# Vista Paint



## READY TO ROLL (Dec 12, 2011)

For painters out west, what do you think of Vista Paint? Is Acri-glo 2800 exterior flat good enough for exterior stucco and woodwork? It's 100% acrylic. Have you had any exp with Vista Paints? In the past I have used mostly Dunn Edwards but I'm thinking of trying out Vista because there is a store near me.


----------



## Those Painter Guy's (Jul 5, 2013)

When I lived in Vegas from 06 to 09 all I used was Vista.

Great paint.

At the time, if I remember correctly I pretty much used their "Carefree" line almost exclusively.

I used some of their other lines as well.

Only had one not so great experience with some bad paint, but they comped me right back so it was cool

Try it.... It's good.


----------



## MikeCalifornia (Aug 26, 2012)

Acribond is the premium 100% acrylic, probably similar to SW Superpaint and DE Evershield.

I am using some Carefree on the interior this week. Small bath and trim work. I will post after.


----------



## ewingpainting.net (Jun 2, 2008)

Acribond is their 100% acrylic solid body stain. It is their production exterior flat finish product used on tract and commercial building. It is comparable to SW Acristain. It has a dead flat finish. 

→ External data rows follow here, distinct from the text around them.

(* ===== verification/Transaction.v ===== *)
(** * Transaction: a transaction from its checks to its receipt

    [evm/transaction.py] with the transaction records of [primitives/evm.py]
    and [primitives/tx.py]: intrinsic gas, admission, authorizations, the
    access list, the frame of a call or a creation, the refund and the
    payments. The interpreter's fuel is an argument; a frame that runs out of
    it raises. *)

From Stdlib Require Import ZArith Lia.
From stdpp Require Import base tactics option list.
From S2P Require Import Prelude PyBytes HostTypes SailRuntime Words ChainConfig Regions RegionAccess Gas GasSchedule Crypto Storage Accounts WarmLogs Journal CodeDb Accelerators Secp256k1 OperandStack Environment Scratch Rlp Kernel Machine Instructions Execute Precompiles TxCodec Interpreter.
Local Open Scope Z_scope.

(** ** Constants *)

Definition G_transaction : Z := 21000.
Definition G_txcreate : Z := 32000.
Definition G_txdatazero : Z := 4.
Definition G_txdatanonzero : Z := 16.
Definition G_access_list_address : Z := 2400.
Definition G_access_list_storage_key : Z := 1900.
Definition PER_AUTH_BASE : Z := 12500.
Definition PER_EMPTY_ACCOUNT : Z := 25000.
Definition AMSTERDAM_TX_BASE : Z := 12000.
Definition AMSTERDAM_CREATE_ACCESS : Z := 11000.
Definition AMSTERDAM_COLD_ACCOUNT_ACCESS : Z := 3000.
Definition AMSTERDAM_TX_VALUE_COST : Z := 4244.
Definition AMSTERDAM_TRANSFER_LOG_COST : Z := 1756.
Definition AMSTERDAM_ACCESS_LIST_ADDRESS : Z := 3000.
Definition AMSTERDAM_ACCESS_LIST_SLOT : Z := 3000.
Definition AMSTERDAM_ACCESS_LIST_ADDRESS_FLOOR : Z := 1280.
Definition AMSTERDAM_ACCESS_LIST_SLOT_FLOOR : Z := 2048.
Definition AMSTERDAM_AUTH_BASE : Z := 7816.
Definition AMSTERDAM_CALLDATA_FLOOR_BYTE : Z := 64.

Definition authorization_item_refund (v : Z) : outcome Z := BoundedUint 0 12500 v.
Definition authorization_refund (v : Z) : outcome Z := BoundedUint 0 13421772800000 v.
Definition amsterdam_recipient_cost (v : Z) : outcome Z := BoundedUint 0 12756 v.

(** ** Intrinsic gas *)

Record IntrinsicGasCost : Type := mkIntrinsicGas {
  ig_execution : Z;
  ig_state : Z;
  calldata_floor : Z;
}.

(** The zero and the non-zero bytes of the data. *)
Definition calldata_bytes (input : Slice) : M HostState (Z * Z) :=
  nonzeroes ← slice_count_nonzero input;
  if nonzeroes <=? input.(sl_len) then mret (input.(sl_len) - nonzeroes, nonzeroes)
  else of_outcome fatal_error.

Definition calldata_cost (input : Slice) : M HostState Z :=
  '(zeroes, nonzeroes) ← calldata_bytes input;
  of_outcome (transaction_calldata_cost (G_txdatazero * zeroes + G_txdatanonzero * nonzeroes)).

Definition legacy_intrinsic_gas (profile : ProtocolProfileFields) (tx : Transaction) :
    M HostState Z :=
  data_cost ← calldata_cost tx.(input_src);
  let address_cost := G_access_list_address * tx.(access_list).(address_count) in
  let slot_cost := G_access_list_storage_key * tx.(access_list).(slot_count) in
  let auth_cost := PER_EMPTY_ACCOUNT * tx.(authorizations).(ar_count) in
  let common := (((data_cost + G_transaction) + address_cost) + slot_cost) + auth_cost in
  of_outcome
    (if tx.(is_create) then
       initcode ← transaction_initcode_gas profile tx.(input_src).(sl_len);
       gas_cost ((common + G_txcreate) + initcode)
     else gas_cost common).

Definition legacy_calldata_floor (input : Slice) : M HostState Z :=
  '(zeroes, nonzeroes) ← calldata_bytes input;
  of_outcome (transaction_calldata_floor_cost ((10 * zeroes + 40 * nonzeroes) + G_transaction)).

Definition amsterdam_recipient_execution_cost (tx : Transaction) : outcome Z :=
  let transfers_value := word_nonzero tx.(tx_value) in
  amsterdam_recipient_cost
    (if tx.(is_create) then
       if transfers_value then AMSTERDAM_CREATE_ACCESS + AMSTERDAM_TRANSFER_LOG_COST
       else AMSTERDAM_CREATE_ACCESS
     else if negb (bool_decide (tx.(recipient) = tx.(tx_sender))) then
       if transfers_value
       then (AMSTERDAM_COLD_ACCOUNT_ACCESS + AMSTERDAM_TX_VALUE_COST) + AMSTERDAM_TRANSFER_LOG_COST
       else AMSTERDAM_COLD_ACCOUNT_ACCESS
     else 0).

Definition amsterdam_intrinsic_gas (profile : ProtocolProfileFields) (tx : Transaction) :
    M HostState IntrinsicGasCost :=
  recipient ← of_outcome (amsterdam_recipient_execution_cost tx);
  let input := tx.(input_src) in
  let addresses := tx.(access_list).(address_count) in
  let slots := tx.(access_list).(slot_count) in
  let access_execution :=
    ((AMSTERDAM_ACCESS_LIST_ADDRESS * addresses + AMSTERDAM_ACCESS_LIST_SLOT * slots) +
     AMSTERDAM_ACCESS_LIST_ADDRESS_FLOOR * addresses) + AMSTERDAM_ACCESS_LIST_SLOT_FLOOR * slots in
  let authorization_execution := AMSTERDAM_AUTH_BASE * tx.(authorizations).(ar_count) in
  create_execution ← of_outcome
    (if tx.(is_create) then transaction_initcode_gas profile input.(sl_len) else Ok 0);
  data_cost ← calldata_cost input;
  let execution := ((((data_cost + AMSTERDAM_TX_BASE) + recipient) + access_execution) +
                    authorization_execution) + create_execution in
  let floor := (((AMSTERDAM_CALLDATA_FLOOR_BYTE * input.(sl_len) + AMSTERDAM_TX_BASE) + recipient) +
                AMSTERDAM_ACCESS_LIST_ADDRESS_FLOOR * addresses) +
               AMSTERDAM_ACCESS_LIST_SLOT_FLOOR * slots in
  of_outcome (e ← gas_cost execution; f ← gas_cost floor; Ok (mkIntrinsicGas e 0 f)).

Acriglo line is their 2nd best line. Its a decent line. Comparable to DE Sparta series. 

Carefree line their top of the line, all finishes are interior and exterior but the flat finish. The flat finish sucks in this line but the other finishes are great and would compare it to BM regal Select Moore line, It is also comparable to DE old perma series, except the flat of course.

Their Duratone 100% flat finish is a outstanding product, this is a interior and exterior product. If I am using vista for exterior it is my go to exterior. You can't beat it for the price.. It is comparable to BM regal select high build and a step above SW superpaint. It will have a slight angular sheen. It is a great product for the price. 

If you ever need s elastomeric paint their WeatherMaster is the best of any other manufacturers elastomerics. Their really isnt another product that can compare to this products. SW will tell you their sherlast is but I don't think so. This product is on my home and had lasted me 10+ years.

....


----------



## ewingpainting.net (Jun 2, 2008)

Another thing that is cool.about vista is they are now a authorized Benjamin Moore dealer. Not all but most their stores stock BM product lines. 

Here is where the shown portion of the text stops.